Oysa geçen yılın aynı dönemindeki ‘eski sistem’ teşvik belgeli yatırım sayısı 2 bin 761, yatırım tutarı 233 milyar TL, taahhüt edilen yeni istihdam 63 bin kişi idi. Teşvik belgesi alan doğrudan yabancı yatırım başvurularında tablo daha vahim. Yeni sistemin devreye girdiği haziranda hiç yabancı yatırım başvurusu yapılmadı. Temmuzda 10 yabancı yatırımcı teşvik alırken ağustosta da yine başvuru olmadı. Yerli-Milli Yüksek Teknoloji Hamlesi (HİT-30) ile Stratejik Yatırım Hamlesi kapsamındaki yatırım teşvik başvuruların ilişkin veriler ise henüz açıklanmadı.
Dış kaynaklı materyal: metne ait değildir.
(** With a first byte without continuation bit at [j], the loop
    returns after that byte. *)
Lemma decodeVarInt_loop_returns fuel :
  forall buffer offset result shift bytesRead j,
  bytes buffer -> 0 <= offset + bytesRead ->
  first_low buffer (offset + bytesRead) j ->
  (Z.to_nat (j - (offset + bytesRead)) < fuel)%nat ->
  exists v, Decompress.decodeVarInt_loop fuel buffer offset result shift bytesRead
            = Ret (v, j - offset + 1).
Proof.
  induction fuel as [| fuel IH];
    intros buffer offset result shift bytesRead j Hb H0 (Hj & (b & Hget & Hlow) & Hall) Hf;
    [lia |].
  cbn [Decompress.decodeVarInt_loop].
  replace (blength buffer <=? offset + bytesRead) with false
    by (symmetry; apply Z.leb_gt; lia).
  destruct (Z.eq_dec j (offset + bytesRead)) as [-> | Hne].
  - rewrite Hget. cbn [JS.num_of].
    destruct (buf_get_bytes buffer (offset + bytesRead) Hb ltac:(lia)) as (b' & Hget' & Hrange).
    rewrite Hget in Hget'. injection Hget' as <-.
    rewrite band_128_low by lia. cbn [Z.eqb].
    eexists. f_equal. f_equal. lia.
  - destruct (Hall (offset + bytesRead) ltac:(lia)) as (c & Hc & Hhigh).
    destruct (buf_get_bytes buffer (offset + bytesRead) Hb ltac:(lia)) as (c' & Hc' & Hrange).
    rewrite Hc in Hc'. injection Hc' as <-.
    rewrite Hc. cbn [JS.num_of].
    rewrite band_128_high by lia. cbn [Z.eqb].
    apply IH; [assumption | lia | | lia].
    split; [lia | split; [exists b; split; assumption |]].
    intros i Hi. apply Hall. lia.
Qed.
Lemma index_tables_frame slug ss es names acc :
  let r := fold_left (index_table string_sha slug ss es) names acc in
  tables (fst r) = tables (fst acc) /\
  simple_starts (fst r) = simple_starts (fst acc) /\
  seq (fst r) = seq (fst acc).
Proof.
  revert acc. induction names as [|n names IH]; intros acc; simpl; [auto|].
  destruct (IH (index_table string_sha slug ss es acc n)) as (A & B & C).
  destruct (index_table_frame slug ss es acc n) as (A' & B' & C').
  repeat split; congruence.
Qed.

Lemma index_migration_frame slug mig st out :
  let r := index_migration string_sha slug mig (st, out) in
  tables (fst r) = tables st /\
  simple_starts (fst r) =
    set (simple_starts st) (snap_sha string_sha (start_shas mig)) slug /\
  seq (fst r) = seq st.
Proof.
  unfold index_migration.
  match goal with |- context [fold_left ?f ?l ?a] =>
    destruct (index_tables_frame slug (start_shas mig) (end_shas mig) l a)
      as (A & B & C) end.
  simpl in *. auto.
Qed.

Lemma add_migration_tables slug comment sql start_snap end_snap st :
  tables (fst (add_migration string_sha slug comment sql start_snap end_snap st)) =
  tables (update_table_snaps end_snap st).
Proof.
  unfold add_migration.
  match goal with |- context [index_migration ?h ?s ?m (?st1, ?o)] =>
    pose proof (index_migration_frame s m st1 o) as F;
    destruct (index_migration h s m (st1, o)) as [st2 out] end.
  simpl in *. destruct F as (F & _). now rewrite F.
Qed.

Lemma add_migration_seq slug comment sql start_snap end_snap st :
  seq (fst (add_migration string_sha slug comment sql start_snap end_snap st)) =
  set (seq st) slug
    (mkMigration comment (snap_to_shas start_snap) (snap_to_shas end_snap)
       (string_sha sql)).
Proof.
  unfold add_migration.
  match goal with |- context [index_migration ?h ?s ?m (?st1, ?o)] =>
    pose proof (index_migration_frame s m st1 o) as F;
    destruct (index_migration h s m (st1, o)) as [st2 out] end.
  simpl in *. destruct F as (_ & _ & F). now rewrite F.
Qed.

End Frame.

(** C9 (amended). [update_table_snaps] and [add_migration] only append to
    the history store.  [add_migration] changes the store exactly as
    [update_table_snaps] on the end snapshot does; a text stored under a
    hash of a table is still stored under it afterwards; and an entry read
    afterwards either was there before, or was absent and is the end
    snapshot's text and hash for that table.  (A forced [init] does remove
    entries: it starts from an empty store.) *)
Theorem history_append_only
    (string_sha : string -> string) (slug comment script : string)
    (start_snap end_snap : Snapshot) (st : PugPugState) (name h : string) :
  tables (fst (add_migration string_sha slug comment script start_snap end_snap st))
    = tables (update_table_snaps end_snap st) /\
  (forall text,
      stored (tables st) name h = Some text ->
      stored (tables (update_table_snaps end_snap st)) name h = Some text) /\
  (forall text,
      stored (tables (update_table_snaps end_snap st)) name h = Some text ->
      stored (tables st) name h = Some text \/
      (stored (tables st) name h = None /\
       exists table_snap, get end_snap name = Some table_snap /\
         sha table_snap = h /\ sql table_snap = text)).
Proof.
  split; [apply add_migration_tables|].
  unfold update_table_snaps; simpl. split; intros text H.
  - now apply update_fold_keeps.
  - now apply update_fold_new in H.
Qed.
Ortadaki tablo, açıklanan resmi rakamlar doğrudan yabancı sermayeli yatırımların durma noktasına geldiği, milyarlarca dolarlık yerli yatırım sermayesinin yurt dışına gitmeyi tercih ettiği, öngörülemezliğin pik yaptığı bir yatırım ortamında sanayicilerin yeni yatırıma ikna olmadığını, mevcut sanayi yatırımlarının ise ya kapanma ya da daralma-küçülme sürecine girdiğini gösteriyor. İşsizlik ve enflasyonun yeniden yükselişe geçmesi, geniş tanımlı işsizlerin 12 milyon kişiyi aşması, sanayi istihdamının hızla azalması iş dünyasında artan karamsarlığı teyit ediyor.